Selama Konflik tiga bulan di Tigray telah membuat kesulitan PBB dan organisasi lainnya kesulitan untuk menyalurkan bantuan. Melansir dari VOA News, pada Rabu, 27 Januari UNICEF menyampaikan 1,3 juta anak-anak telah menderita akibat konflik dan UNICEF juga menyampaikan kesulitan mengakses wilayah konflik, yang membuat kesulitan memahami seberapa buruk dampak konflik terhadap anak-anak.

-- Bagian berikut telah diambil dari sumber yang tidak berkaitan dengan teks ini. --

(* ===== verification/SymindexRoundTrip.v ===== *)
(** What is written to a [.symindex] file reads back: Symindex.v for the indexes
    of BreakpadIndex.v. *)
From S2P Require Import Prelude RustStr SymbolTable LibTable CodeIds LineBuffer Nom BreakpadRecords BreakpadIndex IndexedRecords Symindex.
From stdpp Require Import options.
Open Scope Z_scope.

Module SymindexRoundTrip.
Import RustStr Nom BreakpadRecords BreakpadIndex IndexedRecords ByteText Symindex LineBuffer(slen_app, slen_nonneg).

(** * The parts *)
(** A number in an element of a fixed layout: the bytes in front of it are counted. *)
Ltac number_field :=
  unfold number_at; cbn [header_bytes entry_bytes symbol_entry_bytes];
  lazymatch goal with |- _ = ?z => change (le_value (le_bytes 4 z) = z) || change (le_value (le_bytes 8 z) = z) end;
  apply le_value_bytes; assumption.

Record header_ok (h : BreakpadSymindexFileHeader) : Prop := {
  header_magic : magic h = "SYMINDEX";
  header_numbers : Forall u32_range
    [version h; module_info_offset h; module_info_len h; file_count h; file_entries_offset h; inline_origin_count h;
     inline_origin_entries_offset h; symbol_count h; symbol_addresses_offset h; symbol_entries_offset h]
}.
Lemma read_header_bytes h : header_ok h → read_header (header_bytes h) = h.
Proof.
  intros [Hm Hn]. destruct h as [m v a b c d e f g i j]. cbn in Hm, Hn. subst m.
  repeat (apply Forall_cons in Hn as [? Hn]). unfold read_header. f_equal; number_field.
Qed.
Lemma header_length h : header_ok h → slen (header_bytes h) = HEADER_SIZE.
Proof. intros [Hm _]. unfold header_bytes. rewrite Hm, !slen_app, !le_bytes_length. done. Qed.
Definition entry_ok (e : FileOrInlineOriginEntry) : Prop :=
  u32_range (entry_index e) ∧ u32_range (line_len e) ∧ u64_range (entry_offset e).
Lemma read_entry_bytes e : entry_ok e → read_entry (entry_bytes e) = e.
Proof. intros (? & ? & ?). destruct e as [a b c]. unfold read_entry. f_equal; number_field. Qed.
Definition symbol_entry_ok (e : SymbolEntry) : Prop :=
  u32_range (kind e) ∧ u32_range (line_or_block_len e) ∧ u64_range (symbol_offset e).
Lemma read_symbol_entry_bytes e : symbol_entry_ok e → read_symbol_entry (symbol_entry_bytes e) = e.
Proof. intros (? & ? & ?). destruct e as [a b c]. unfold read_symbol_entry. f_equal; number_field. Qed.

Situasi disana memang belum tergambarkan semuanya, tapi kerusakan fasilitas kesehatan dan penjarahan persediaan penting telah membuat imunisasi telah berhenti di wilayah konflik Ethiopia. Saat ini akses ke sistem air dan sanitasi telah dibatasi dan anak-anak di Tigray belum bisa bersekolah, meski sekolah di Ethiopia telah dibuka kembali setelah pembatasan karena COVID-19, tetapi tidak berlaku di Tigray.
Konflik di Tigray juga menyebabkan kesulitan mendapatkan bahan makanan, yang karena hal itu UNICEF melaporkan bahwa tingkat malnutrisi akut yang parah mencapai 10 persen di antara anak-anak di bawah usia lima tahun. Data itu menunjukkan bahwa ada sekitar 70.000 anak mengalami malnutrisi, angka itu di atas ambang darurat WHO yang sebesar 3 persen.
Akses bantuan yang sulit semakin memperburuk kondisi warga yang terdampak konflik Tigray, terutama pada anak-anak. Pihak UNICEF telah menyerukan agar pemerintah Ethiopia untuk membayar gaji pegawai negeri dan memberikan akses pengiriman bantuan, sebelumnya pemerintah telah menyampaikan menolak pihak luar Ethiopia ikut campur dalam urusan mereka.
Para orangtua Tigray yang mencari tempat aman ke Sudan dalam pelarian telah terpisah dengan sekitar 300 anak-anak mereka. Para anak-anak yang terpisah ada yang mengungsi ke Sudan dan ada yang di kamp pengungsi dalam negeri.
Ethiopia perlu mengambil tindakan secepatnya untuk membantu para warga yang terdampak konflik. Mereka perlu makanan, tempat berlindung dan kebutuhan mendasar lainnya.